According to Bresman, this approach will not work with millennials because they are motivated by different things. While one employee may be motivated by money, another may be motivated by something completely different, he said. “So you really need to know how to motivate each individual.”

The shift in approach has been significant, according to Dr Bresman. “The difference is interpersonal differences has never been so great. The risk of going wrong by treating everyone the same has gone up, particularly for the category of millennials [high achievers] whom you want to keep.”

Another piece of advice for employers who want to get the most of their millennial employees is to use them as mentors. “Reverse mentoring is an idea that has been around for a while. Some companies assign a millennial mentor for a senior leader and they will have structured meetings between the millennial employees and executive leaders to make sure they understand, on a personal level, what the differences are in how they see the world and how they work.”

Dr Bresman warns that employers who don’t take good care of their best millennials are most likely going to lose them. “Because they will have other options and the rest will be very unhappy. They [the unhappy millennials] will stay because they don’t have other options. But you won’t be able to utilise their potential.”

What makes millennials so different?

Dr Bresman points to the massive changes brought about by globalisation and the astonishing volume of information accessibility offered by internet as the major influencers.

“[Millennials] are the first generation who don’t predict based on what used to be. [For example], they know phones will not look like this five years from now. People like myself [from the older generation] tend to predict that I am going to use the same gadgets as I do now. So I might buy something and think this is what I am going to use from now on whereas millennials expect change. This is a tremendously important [trait] if you are in a fast-moving environment” which helps them better ride the waves of change. “They are better informed and if they don’t know something, they know where to find it.”

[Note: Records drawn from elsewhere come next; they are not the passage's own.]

(** X2. [assertCompactFixedHexBlobBuffer] returns exactly for the canonical
    buffers of at most [bytes] bytes.  A buffer that is too long gets the
    length error, with the width in the message, whether or not it starts
    with a zero byte; a buffer within the width that starts with a zero byte
    gets the leading-zero error. *)
Theorem assertCompactFixedHexBlobBuffer_cases
    (buffer : Buffer) (context : string) (bytes : Z) :
  (assertCompactFixedHexBlobBuffer buffer context bytes = Ok tt
   ↔ Buf.length buffer <= bytes ∧ canonical buffer)
  ∧ (Buf.length buffer > bytes →
     assertCompactFixedHexBlobBuffer buffer context bytes
     = Throw (RlpError context
                ("expected buffer to be at most " +:+ Str.ofNumber bytes +:+ " bytes")))
  ∧ (Buf.length buffer <= bytes → head buffer = Some x00 →
     assertCompactFixedHexBlobBuffer buffer context bytes
     = Throw (RlpError context "expected no leading zero bytes")).
Proof.
  split; [apply assertCompactFixedHexBlobBuffer_Ok_iff|].
  unfold assertCompactFixedHexBlobBuffer. split.
  - intros Hgt. destruct (Z.gtb_spec (Buf.length buffer) bytes) as [_|?]; [|lia].
    reflexivity.
  - intros Hle Hzero.
    destruct (Z.gtb_spec (Buf.length buffer) bytes) as [?|_]; [lia|].
    destruct buffer as [|b rest]; [discriminate|].
    cbn in Hzero. injection Hzero as ->. rewrite Buf_length_cons.
    destruct (Z.eqb_spec (Buf.length rest + 1) 0) as [E|_]; [|reflexivity].
    pose proof (Buf_length_nonneg rest). lia.
Qed.

(** X3. [decodeBufferToHexWithLeadingZeros] returns exactly when the buffer
    is at most [bytes] bytes long, and fails in [repeat] otherwise.  What it
    returns is "0x" followed by the hex digits of a buffer of exactly [bytes]
    bytes that ends with the given one, so the string is [2 + 2 * bytes]
    characters long. *)
Theorem decodeBufferToHexWithLeadingZeros_width (buffer : Buffer) (bytes : Z) :
  (Buf.length buffer > bytes →
   decodeBufferToHexWithLeadingZeros buffer bytes = Throw RangeError)
  ∧ (Buf.length buffer <= bytes →
     ∃ padded : Buffer,
       decodeBufferToHexWithLeadingZeros buffer bytes
       = Ok ("0x" +:+ Buf.toHex padded)
       ∧ Buf.length padded = bytes
       ∧ (∃ zeros, padded = zeros ++ buffer ∧ Forall (λ b, b = x00) zeros)
       ∧ Z.of_nat (String.length ("0x" +:+ Buf.toHex padded)) = 2 + 2 * bytes).
Proof.
  split.
  - intros Hgt. unfold decodeBufferToHexWithLeadingZeros, Str.repeat.
    destruct (Z.ltb_spec ((bytes - Buf.length buffer) * 2) 0) as [_|?]; [|lia].
    reflexivity.
  - intros Hle.
    exists (Buf.alloc (Z.to_nat (bytes - Buf.length buffer)) ++ buffer).
    assert (Hlen : Buf.length (Buf.alloc (Z.to_nat (bytes - Buf.length buffer))
                               ++ buffer) = bytes).
    { rewrite Buf_length_app. unfold Buf.length at 1, Buf.alloc.
      rewrite length_replicate. lia. }
    split; [now apply decodeBufferToHexWithLeadingZeros_padded|].
    split; [exact Hlen|]. split.
    + eexists. split; [reflexivity|]. apply Forall_replicate. reflexivity.
    + rewrite length_0x, toHex_length. unfold Buf.length in *. lia.
Qed.

Lemma decodeBufferToHexWithLeadingZeros_trim (value : Buffer) (bytes : Z) :
  Buf.length value <= bytes →
  decodeBufferToHexWithLeadingZeros (trimLeadingZeros value) bytes
  = decodeBufferToHexWithLeadingZeros value bytes.
Proof.
  intros Hlen.
  destruct (trimLeadingZeros_split value) as (zeros & Hsplit & Hzeros).
  assert (Hsum : Buf.length value
                 = Buf.length zeros + Buf.length (trimLeadingZeros value)).
  { rewrite <- Buf_length_app. now rewrite <- Hsplit. }
  pose proof (Buf_length_nonneg zeros) as Hz.
  rewrite !decodeBufferToHexWithLeadingZeros_padded by lia.
  do 2 f_equal.
  replace (Z.to_nat (bytes - Buf.length (trimLeadingZeros value)))
    with (Z.to_nat (bytes - Buf.length value) + length zeros)%nat
    by (unfold Buf.length in *; lia).
  unfold Buf.alloc. rewrite replicate_add, <- app_assoc.
  change (replicate (length zeros) x00) with (Buf.alloc (length zeros)).
  rewrite <- (Forall_zero_alloc zeros Hzeros). now rewrite <- Hsplit.
Qed.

Millennial generation’s characteristics 

1. Individuals who want their employers to work with them individually

2. Desirous of being in leadership positions

3. Future high earnings are important to them

4. Weigh work-life balance more than money and status

5. Want to be specialists rather than generalists

The INSEAD academic’s research surveyed 16,637 people between 18 and 30 years old in 43 countries across Asia, Africa, Europe, Latin America, the Middle East, and North America. Although the attributes associated with millennials are generally true overall the report found, they can slightly differ from region to region based on cultural influences and differences.

“It doesn’t make sense to treat Japanese, Swedish and Emirati millennials the same,” said Dr Bresman.